Although “Crazy Stone” has been branded by some as the Chinese equivalent of “Ocean’s Eleven”, Ning Hao’s film is arguably more cleverly constructed and benefits from having a far more vivid and believable set of characters who are well written and don’t simply rely upon audience familiarity with the actors. The film’s plot is wonderfully intricate, with Ning showing great skills as a story teller, taking a simple scenario and packing it with delightful twists, gradually allowing the tension to build as incompetence piles upon incompetence, leaving the gripped viewer with little clue as to where and with whom the stone will end up. Almost every event in the film has a knock on effect, with the various groups of characters unwittingly being joined together in a complex dance. Ning plays upon this to great comical effect, giving the film a wry sense of irony, and through a supreme act of narrative juggling manages to avoid any sense of contrivance.

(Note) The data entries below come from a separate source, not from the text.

(** A path registered without parameters is found through static nodes alone. *)
Lemma findLoop_static hof n s h : wf n -> route hof n (lits s) h -> forall fuel ps pending, (height n < fuel)%nat ->
  findLoop fuel hof tryBuilt n s ps pending = Some (Some h, ps).
Proof.
  intros Hwf Hr. remember (lits s) as ts eqn:Ets. revert s Ets. induction Hr as [n h Hh | n i child ts h Hi Hr IH | n p ts h Hp Hr IH | n c h Hc Hh]; intros s Ets fuel ps pending Hf.
  - destruct s; [| done]. destruct fuel; [lia |]. cbn. by rewrite Hh.
  - apply lits_inv in Ets as (s' & -> & Ets). destruct fuel as [| fuel]; [lia |]. pose proof Hwf as [Hs Hc _]. destruct (sh_child n Hs i child Hi) as (_ & Hne & _).
    assert (Hne' : n_path child ++ s' <> []) by (by destruct (n_path child)). cbn [findLoop].
    rewrite (proj2 (Z.eqb_neq _ 0)) by (rewrite zlen_app; pose proof (zlen_nonneg s'); destruct (n_path child) as [| x l]; [done | rewrite zlen_cons; pose proof (zlen_nonneg l); lia]).
    rewrite staticMatch_built by done. unfold staticStep. rewrite (staticChildFor_unique n i child s' Hwf Hi), zdrop_app_exact.
    apply IH; [by eapply Hc | done | pose proof (height_child n i child Hi); lia].
  - by destruct s.
  - by destruct s.
Qed.

Lemma findBuilt_static root s h : wf root -> route builtHandlerOf root (lits s) h -> findBuilt root (n_path root ++ s) = (Some h, []).
Proof.
  intros Hwf Hr. unfold findBuilt. destruct (0 <? zlen (n_path root)) eqn:E; cbn [andb].
  - assert (H : hasPrefix (n_path root ++ s) (n_path root) = true) by (apply hasPrefix_spec; by exists s). unfold hasPrefix in H. apply andb_true_iff in H as [H1 H2].
    rewrite H2. replace (zlen (n_path root ++ s) <? zlen (n_path root)) with false by lia. cbn [orb negb].
    rewrite zdrop_app_exact. by rewrite (findLoop_static builtHandlerOf root s h Hwf Hr) by lia.
  - assert (Hp : n_path root = []) by (destruct (n_path root) as [| x l]; [done | rewrite zlen_cons in E; pose proof (zlen_nonneg l); lia]).
    rewrite Hp. cbn [app]. by rewrite (findLoop_static builtHandlerOf root s h Hwf Hr) by lia.
Qed.

(** ** The built tree of a method *)

Section tree.
  Context (rs : list (bytes * HandlerFunc)) (mws : list Z).
  Hypothesis Hok : Forall (fun r => bytes_ok r.1) rs.
Let root := buildTree mws (register emptyNode rs).

(** The routes of the built tree are the registrations behind the middleware. *)
Lemma built_routes : wf root /\ forall ts w, below builtHandlerOf root ts w <-> exists h, registered rs ts = Some h /\ w = Chain h mws.
Proof.
  destruct (register_routes rs Hok) as (Hwf & Hpath & Hr). destruct (buildTree_spec mws _ Hwf Hpath) as [Hwf' Hb]. split; [exact Hwf' |].
  intros ts w. subst root. rewrite Hb, (fresh_route mws _ ts w (register_fresh rs)). by setoid_rewrite Hr.
Qed.

Lemma built_found path h ps : (exists rest, path = n_path root ++ rest /\ found builtHandlerOf root rest h ps) ->
  exists ts vs h0, registered rs ts = Some h0 /\ h = Chain h0 mws /\ matches ts path vs /\ recorded ps vs.
Proof.
  intros (rest & -> & ts & vs & Hr & Hm & Hrec). destruct built_routes as [_ Hb]. destruct (proj1 (Hb (lits (n_path root) ++ ts) h)) as (h0 & Hreg & ->); [by exists ts |].
  exists (lits (n_path root) ++ ts), vs, h0. split_and!; [done | done | | done]. apply matches_lits. by exists rest.
Qed.

Lemma built_static path : staticLookup (collectStaticRoutes root []) path = (fun h => Some (Chain h mws)) <$> registered rs (lits path) /\
  forall h, registered rs (lits path) = Some h -> findBuilt root path = (Some (Chain h mws), []).
Proof.
  destruct built_routes as [Hwf Hb].
  assert (Hin : forall s h, (exists r, s = n_path root ++ r /\ route builtHandlerOf root (lits r) h) <-> exists h0, registered rs (lits s) = Some h0 /\ h = Chain h0 mws).
  { intros s h. rewrite <- Hb. unfold below. split.
    - intros (r & -> & Hr). exists (lits r). by rewrite lits_app.
    - intros (ts & E & Hr). symmetry in E. apply lits_inv in E as (r & -> & ->). by exists r. }
  split.
  - pose proof (staticLookup_spec (collectStaticRoutes root []) path) as H. destruct (staticLookup _ path) as [oh |].
    + destruct H as (se & Hse & Ep & ->); [intros se (s & -> & _)%collect_spec; done |]. apply (collect_spec root Hwf) in Hse as (s & Ese & Hr). rewrite Ese in Ep. cbn in Ep.
      destruct (proj1 (Hin path (se_handler se))) as (h0 & -> & ->); [by exists s | done].
    + destruct (registered rs (lits path)) as [h0 |] eqn:E; [| done]. exfalso. destruct (proj2 (Hin path (Chain h0 mws))) as (r & Er & Hr); [by exists h0 |].
      apply (H ltac:(intros se (s & -> & _)%collect_spec; done) (mkStatic path (pathQuickHash path) (Chain h0 mws))); [| done].
      apply (collect_spec root Hwf). exists r. cbn [app se_handler]. by rewrite <- Er.
  - intros h E. destruct (proj2 (Hin path (Chain h mws))) as (r & -> & Hr); [by exists h |]. by apply findBuilt_static.
Qed.
End tree.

The film is very funny, both in terms of clever dialogue and situations, as well as in its use of broad physical humour. However, Ning never lets things go overboard, and though there is plenty of slapstick, the film never ventures into Stephen Chow-style surrealism, or strays from its believable and engaging scenario. There are a great many laugh out loud moments, especially towards the end as the characters very slowly come to see the bigger picture, leading to some amusingly fitting, though unforced resolutions.
Ning’s direction is excellent throughout, and he employs a variety of technical tricks, including split screen work and some crazy but inventive editing, all of which compliments the narrative rather than simply included for the sake of showing off. He manages to keep things moving at a frenzied pace for most of the running time, with plenty of action and fiendishly designed set pieces to raise the viewer’s pulse. Although there are a few brief bursts of violence, the tone is generally kept playful, which is a wise move on the director’s part, allowing him to give the film its own identity as opposed to simply going down the usual gritty, hardboiled robbery gone wrong route.
“Crazy Stone” is simply a great film, highly entertaining, and enjoyable, and breathes new life into the comic heist caper which has long grown stale in the West. It stands not only as one of the best Chinese films of the last few years, but one of the best examples of low budget film making from anywhere in the world for some time. Indeed, Ning has worked wonders with his limited resources, and the results are worth a hundred of recent bloated Chinese shlockbusters like “The Promise” or “The Banquet”. Certainly, it is great to see a director with the confidence to make a film with a real local feel to it, rather than churning out yet another would be wuxia epic.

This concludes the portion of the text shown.